*Required action*: Throughout the entries below, report every line where "that" is found.

────────

Lemma replace_upto_length (text : list ascii) (entities : list PIIEntity) :
  ∀ pos, replace_upto text pos entities (length text)
         = replace_spans text pos entities.
Proof.
  induction entities as [|e rest IH]; intros pos; simpl.
  - apply take_ge. rewrite length_drop. lia.
  - rewrite IH. reflexivity.
Qed.

Lemma foldl_splice_separated (text : list ascii) (entities : list PIIEntity) :
  ∀ upper tail,
    upper ≤ length text → separated upper entities →
    foldl splice (take upper text ++ tail)%list entities =
      (replace_upto text 0 (reverse entities) upper ++ tail)%list.
Proof.
  induction entities as [|e rest IH]; intros upper tail Hupper Hsep.
  - simpl. rewrite Nat.sub_0_r. reflexivity.
  - destruct Hsep as (Hse & Heu & Hrest). cbn [foldl].
    assert (Hsplice :
      splice (take upper text ++ tail)%list e =
        (take (pii_start e) text ++
         (list_ascii_of_string (_get_replacement (pii_type e)) ++
          drop (pii_end e) (take upper text) ++ tail))%list).
    { unfold splice.
      rewrite take_app_le by (rewrite length_take; lia).
      rewrite take_take, Nat.min_l by lia.
      rewrite drop_app_le by (rewrite length_take; lia).
      reflexivity. }
    rewrite Hsplice, IH by (assumption || lia).
    rewrite reverse_cons, replace_upto_snoc, <- !app_assoc.
    do 2 f_equal. f_equal.
    rewrite take_drop_commute. f_equal. f_equal. lia.
Qed.

Lemma insert_desc_perm (x : PIIEntity) (l : list PIIEntity) :
  insert_desc x l ≡ₚ x :: l.
Proof.
  induction l as [|y l IH]; simpl; [reflexivity|].
  destruct (pii_start x <? pii_start y); [|reflexivity].
  rewrite IH. apply Permutation_swap.
Qed.

Lemma sort_by_start_desc_perm (l : list PIIEntity) :
  sort_by_start_desc l ≡ₚ l.
Proof.
  induction l as [|x l IH]; simpl; [reflexivity|].
  rewrite insert_desc_perm, IH. reflexivity.
Qed.

Lemma insert_desc_sorted (x : PIIEntity) (l : list PIIEntity) :
  sorted_desc l → sorted_desc (insert_desc x l).
Proof.
  induction l as [|y l IH]; simpl.
  - intros _. split; [apply Forall_nil; exact I | exact I].
  - intros [Hy Hl].
    destruct (Nat.ltb_spec (pii_start x) (pii_start y)) as [Hlt|Hge].
    + simpl. split; [|apply IH, Hl].
      rewrite insert_desc_perm. apply Forall_cons. split; [lia | exact Hy].
    + simpl. split; [|split; assumption].
      apply Forall_cons. split; [lia|].
      eapply Forall_impl; [exact Hy|]. simpl. intros; lia.
Qed.
(** * Curve StableSwap pool analysis: log retrieval, decoding and pool resolution

    A shallow embedding of the retrieval core of the repository
    ([src/curve_analyzer.py] and the script [src/analysis_curve_pool.py]):
    the block-timestamp locator, the paging log fetchers, the two decode
    paths of [analyze_swaps_last_days], the pool resolver, the pool
    metadata reader, the balance reader and the swap and liquidity stages
    of the script, followed by the properties proved about them.

    Conventions of the embedding.
    - Python integers are [Z]; strings are [string], read as ASCII text
      ([lower] and [upper] change the 26 letters and nothing else); byte
      strings are [list byte].
    - Floats are kept abstract: the rows are built from a type [float] with
      the few operations the code uses, and nothing is assumed about them.
      The fraction handed to [progress_cb] is an exact rational, which is
      1 exactly when the Python float is [1.0].
    - A Python call that may raise returns a [result]; an exception is an
      [exn] carrying its class name and the text [str(e)].
    - The node behind [w3] is a record of oracles.  A log query also
      receives the number of log queries issued before it, so that a
      backend may answer the same window differently on a retry.
    - [while] loops take a [fuel : nat] that bounds the number of loop-head
      visits; running out of it is reported as [OutOfFuel], never as a
      result.
    - Generators are run to exhaustion and described by the chronological
      trace of what they do: the queries issued, the entries yielded, the
      values handed to [progress_cb], and every assignment to the cursor
      variables [start] and [step]. *)

From stdpp Require Import base list gmap strings pretty.
From Stdlib Require Import ZArith QArith Qminmax Lia.
From Stdlib.Strings Require Import Ascii String Byte.
From Equations Require Import Equations.

Local Open Scope string_scope.
Local Open Scope Z_scope.
Local Open Scope list_scope.

(** ** Exceptions and results *)

Record exn : Type := Exn { exn_class : string; exn_str : string }.

Inductive result (A : Type) : Type :=
| Ok (a : A)
| Raise (e : exn).
Arguments Ok {A} a.
Arguments Raise {A} e.

Definition KeyError (key : Z) : exn := Exn "KeyError" (pretty key).
Definition ValueError (msg : string) : exn := Exn "ValueError" msg.

Definition is_ok {A} (r : result A) : bool :=
  match r with Ok _ => true | Raise _ => false end.

(** How a loop that runs on fuel ended. *)
Inductive outcome (A : Type) : Type :=
| Returned (a : A)
| Raised (e : exn)
| OutOfFuel.
Arguments Returned {A} a.
Arguments Raised {A} e.
Arguments OutOfFuel {A}.

(** ** Python string operations used by the code *)

Definition ascii_lower (c : ascii) : ascii :=
  let n := N_of_ascii c in
  if ((65 <=? n) && (n <=? 90))%N then ascii_of_N (n + 32) else c.

Definition ascii_upper (c : ascii) : ascii :=
  let n := N_of_ascii c in
  if ((97 <=? n) && (n <=? 122))%N then ascii_of_N (n - 32) else c.

(** [s.lower()] and [s.upper()]. *)
Fixpoint lower (s : string) : string :=
  match s with
  | EmptyString => EmptyString
  | String c s' => String (ascii_lower c) (lower s')
  end.

Fixpoint upper (s : string) : string :=
  match s with
  | EmptyString => EmptyString
  | String c s' => String (ascii_upper c) (upper s')
  end.

(** [s.startswith(p)]. *)
Fixpoint startswith (p s : string) : bool :=
  match p, s with
  | EmptyString, _ => true
  | String _ _, EmptyString => false
  | String a p', String b s' => if Ascii.eqb a b then startswith p' s' else false
  end.

(** [sub in s]. *)
Fixpoint contains (sub s : string) : bool :=
  startswith sub s ||
  match s with
  | EmptyString => false
  | String _ s' => contains sub s'
  end.

(** The characters [str.strip()] removes, among code points below 256. *)
Definition is_space (c : ascii) : bool :=
  let n := N_of_ascii c in
  (((9 <=? n) && (n <=? 13)) || ((28 <=? n) && (n <=? 32))
   || (n =? 133) || (n =? 160))%N.

Fixpoint lstrip (s : string) : string :=
  match s with
  | EmptyString => EmptyString
  | String c s' => if is_space c then lstrip s' else s
  end.

Fixpoint rstrip (s : string) : string :=
  match s with
  | EmptyString => EmptyString
  | String c s' =>
      match rstrip s' with
      | EmptyString => if is_space c then EmptyString else String c EmptyString
      | r => String c r
      end
  end.

(** [s.strip()]. *)
Definition strip (s : string) : string := rstrip (lstrip s).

────────

*Exercise output*:
    - A Python call that may raise returns a [result]; an exception is an
      receives the number of log queries issued before it, so that a
    - [while] loops take a [fuel : nat] that bounds the number of loop-head
(** How a loop that runs on fuel ended. *)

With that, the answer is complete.